> [GOAL OF THE EXERCISE]:
Beginning at the line that includes "(mkHub ∅ ∅ NewRegistry) with", return each line exactly through the end of the listing, and no line before it.

> [GIVEN ENTRIES]:

Lemma hubInv_step p o h h' : hubInv p h -> hubStep p o h = Some h' -> hubInv p h'.
Proof.
  intros [H1 H2 H3 H4] E. destruct o as [id a|id m reg|id]; cbn in E.
  - destruct (h_conns h !! id) eqn:Ec; [done|]. injection E as <-. split; cbn.
    + intros id' hc Hl. destruct (decide (id' = id)) as [->|Hn].
      * rewrite lookup_insert_eq in Hl. rewrite lookup_insert_eq. injection Hl as <-. unfold accept. case_bool_decide; done.
      * rewrite lookup_insert_ne in Hl by done. rewrite lookup_insert_ne by done. auto.
    + intros id' hc a' Hl Ha Hne. destruct (decide (id' = id)) as [->|Hn].
      * rewrite lookup_insert_eq in Hl. rewrite lookup_insert_eq in Ha. simplify_eq. unfold accept. by rewrite bool_decide_false.
      * rewrite lookup_insert_ne in Hl by done. rewrite lookup_insert_ne in Ha by done. by eapply H2.
    + intros id' Hl. destruct (decide (id' = id)) as [->|Hn]; [by rewrite lookup_insert_eq in Hl|].
      rewrite lookup_insert_ne in Hl by done. rewrite lookup_insert_ne by done. auto.
    + intros name e He. destruct (H4 name e He) as [Hs (i & Hi & Hb & Hd)]. assert (Hn : e_connID e <> id) by (intros Hx; rewrite Hx, Ec in Hs; by destruct Hs).
      rewrite lookup_insert_ne by done. split; [done|]. exists i. cbn. by rewrite !lookup_insert_ne.
  - destruct (h_conns h !! id) as [hc|] eqn:Ec; [|done]. unfold hubControl in E. injection E as <-.
    set (hc' := if bool_decide (r_Identity reg = []) then hc else declare (r_Identity reg) hc).
    destruct (H1 _ _ Ec) as [Hid [a Ha]]. assert (Hid' : hc_id hc' = id).
    { unfold hc', declare. case_bool_decide; [done|]. by destruct (hc_identity hc). }
    assert (Hia : a <> [] -> hc_identity hc' = Some a).
    { intros Hne. pose proof (H2 _ _ _ Ec Ha Hne) as Hi. unfold hc'. case_bool_decide; [done|]. by rewrite (declare_some _ hc a). }
    split; cbn.
    + intros id' hc0 Hl. destruct (decide (id' = id)) as [->|Hn].
      * rewrite lookup_insert_eq in Hl. injection Hl as <-. by split.
      * rewrite lookup_insert_ne in Hl by done. auto.
    + intros id' hc0 a' Hl Ha' Hne. destruct (decide (id' = id)) as [->|Hn].
      * rewrite lookup_insert_eq in Hl. simplify_eq. auto.
      * rewrite lookup_insert_ne in Hl by done. by eapply H2.
    + intros id' Hl. destruct (decide (id' = id)) as [->|Hn]; [by rewrite lookup_insert_eq in Hl|].
      rewrite lookup_insert_ne in Hl by done. auto.
    + intros name e [He|[-> Hal]]%control_svc.
      * destruct (H4 name e He) as [Hs (i & Hi & Hb & Hd)]. split.
        { destruct (decide (e_connID e = id)) as [->|Hn]; [by rewrite lookup_insert_eq|by rewrite lookup_insert_ne]. }
        exists i. split_and!; [done..|]. destruct Hd as [->|(hc0 & Hl & Hi0)]; [by left|]. right. cbn.
        destruct (decide (e_connID e = id)) as [He'|Hn]; [|exists hc0; by rewrite lookup_insert_ne].
        rewrite He' in *. rewrite Ec in Hl. injection Hl as <-. exists hc'. split; [by rewrite lookup_insert_eq|].
        unfold hc'. case_bool_decide; [done|]. by rewrite (declare_some _ hc i).
      * rewrite Hid', lookup_insert_eq. split; [done|]. exists (identityNow hc'). split_and!; [done|..]; cbn.
        -- intros a' Ha' Hne. simplify_eq. unfold identityNow. by rewrite Hia.
        -- unfold identityNow. destruct (hc_identity hc') as [i|] eqn:Ei; [|by left]. right. exists hc'. by rewrite lookup_insert_eq.
  - injection E as <-. split; cbn; [done..|]. intros name e He%svc_remove. by apply H4.
Qed.

Lemma hubReach_inv p h : hubReach p h -> hubInv p h.
Proof. induction 1 as [|o h h' _ IH E]; [|by eapply hubInv_step]. split; cbn; try done. intros name e He. rewrite lookup_empty in He. by apply not_elem_of_nil in He. Qed.

(** C38. The hub relays only what policy allows: under an enforced reach matrix, a stream of
    a connection authenticated as [a] is connected only to a service [a] may reach,
    whatever identity its registrations claim; and only to a target that was registered
    for that service by a connection whose own identity may host it. *)
Theorem hub_relay_guarded p h c hc a name :
  hubReach p h -> h_conns h !! c = Some hc -> h_auth h !! c = Some a -> a <> [] ->
  let '(r, _) := hubRelay reg_Lookup p (hc_identity hc) name (h_reg h) in
  r <> Closed ->
  hub_Allow p a name = true /\
  exists e, e ∈ default [] (svc (h_reg h) !! name) /\ r = relayTarget name (e_tgt e) /\ mayHost p h (e_connID e) name.
Proof.
  intros Hr Hc Ha Hne. destruct (hubReach_inv p h Hr) as [H1 H2 H3 H4]. rewrite (H2 _ _ _ Hc Ha Hne). unfold hubRelay.
  assert (Hal : ReachEnforced p = false -> hub_Allow p a name = true).
  { unfold ReachEnforced, hub_Allow. destruct p as [[[reach|] w]|]; [|done..]. by rewrite bool_decide_true by done. }
  destruct (ReachEnforced p && negb (hub_Allow p a name)) eqn:Eg; [done|].
  unfold reg_Lookup. set (es := default [] (svc (h_reg h) !! name)). destruct (Z.eqb_spec (blen es) 0) as [|Hz]; [done|].
  destruct (es !! Z.to_nat _) as [e|] eqn:Ee; cbn; [|done]. intros _. split.
  - destruct (ReachEnforced p); [|auto]. by destruct (hub_Allow p a name).
  - apply list_elem_of_lookup_2 in Ee. exists e. split; [done|]. split; [done|]. by apply (H4 name e).
Qed.

(** ** An example *)

Definition exPolicy : option hubPolicy :=
  NewPolicy {[go "web" := [go "db"]]} {[go "db-host" := [go "db"]]}.
Definition exOps : list hubOp :=
  [HAccept (go "c1") (go "db-host"); HAccept (go "c2") (go "web");
   HControl (go "c1") 1 (mkRegistration (go "web") [mkService (go "db") [] []; mkService (go "admin") [] []]);
   HControl (go "c2") 2 (mkRegistration (go "db-host") [mkService (go "db") [] []])].
Fixpoint hubRun (p : option hubPolicy) (ops : list hubOp) (h : hub) : option hub :=
  match ops with [] => Some h | o :: ops => hubStep p o h ≫= hubRun p ops end.

Lemma hubRun_reach p ops h h' : hubRun p ops h = Some h' -> hubReach p h -> hubReach p h'.
Proof.
  revert h. induction ops as [|o ops IH]; intros h E Hr; cbn in E; [by simplify_eq|].
  destruct (hubStep p o h) as [h1|] eqn:Es; [|done]. eapply IH; [exact E|]. by econstructor.
Qed.

Lemma exHub :
  (h ← hubRun exPolicy exOps (mkHub ∅ ∅ NewRegistry);
   Some (fst (hubRelay reg_Lookup exPolicy (Some (go "web")) (go "db") (h_reg h)), h_conns h !! go "c2", h_auth h !! go "c2")) =
  Some (Deliver 1 (go "db"), Some (mkHubConn (go "c2") (Some (go "web"))), Some (go "web")).
Proof. vm_compute. reflexivity. Qed.

Lemma hub_relay_guarded_witness :
  exists h, hubRun exPolicy exOps (mkHub ∅ ∅ NewRegistry) = Some h /\
    exists e, e ∈ default [] (svc (h_reg h) !! go "db") /\ Deliver 1 (go "db") = relayTarget (go "db") (e_tgt e) /\
      mayHost exPolicy h (e_connID e) (go "db").
Proof.
  pose proof exHub as Hx. destruct (hubRun exPolicy exOps (mkHub ∅ ∅ NewRegistry)) as [h|] eqn:E; cbn [mbind option_bind] in Hx; [|done].
  injection Hx as Hd Hc Ha. exists h. split; [done|].
  assert (Hr : hubReach exPolicy h) by (eapply hubRun_reach; [exact E|constructor]).
  pose proof (hub_relay_guarded exPolicy h (go "c2") _ (go "web") (go "db") Hr Hc Ha ltac:(done)) as Hg. cbn [hc_identity] in Hg.
  destruct (hubRelay reg_Lookup exPolicy (Some (go "web")) (go "db") (h_reg h)) as [r s]. cbn [fst] in Hd. subst r. by apply Hg.
Defined.

(** A registration handled after its connection was dropped stays: nothing removes it,
    and relays are then sent to the session that is gone. *)
Lemma late_registration_leaks :
  match hubRun None [HAccept (go "c1") []; HDrop (go "c1"); HControl (go "c1") 1 (mkRegistration [] [mkService (go "db") [] []])]
          (mkHub ∅ ∅ NewRegistry) with
  | Some h => fst (hubRelay reg_Lookup None None (go "db") (h_reg h)) = Deliver 1 (go "db")
  | None => False
  end.
Proof. vm_compute. reflexivity. Qed.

> [SOLUTION TO THIS EXERCISE]:
          (mkHub ∅ ∅ NewRegistry) with
  | Some h => fst (hubRelay reg_Lookup None None (go "db") (h_reg h)) = Deliver 1 (go "db")
  | None => False
  end.
Proof. vm_compute. reflexivity. Qed.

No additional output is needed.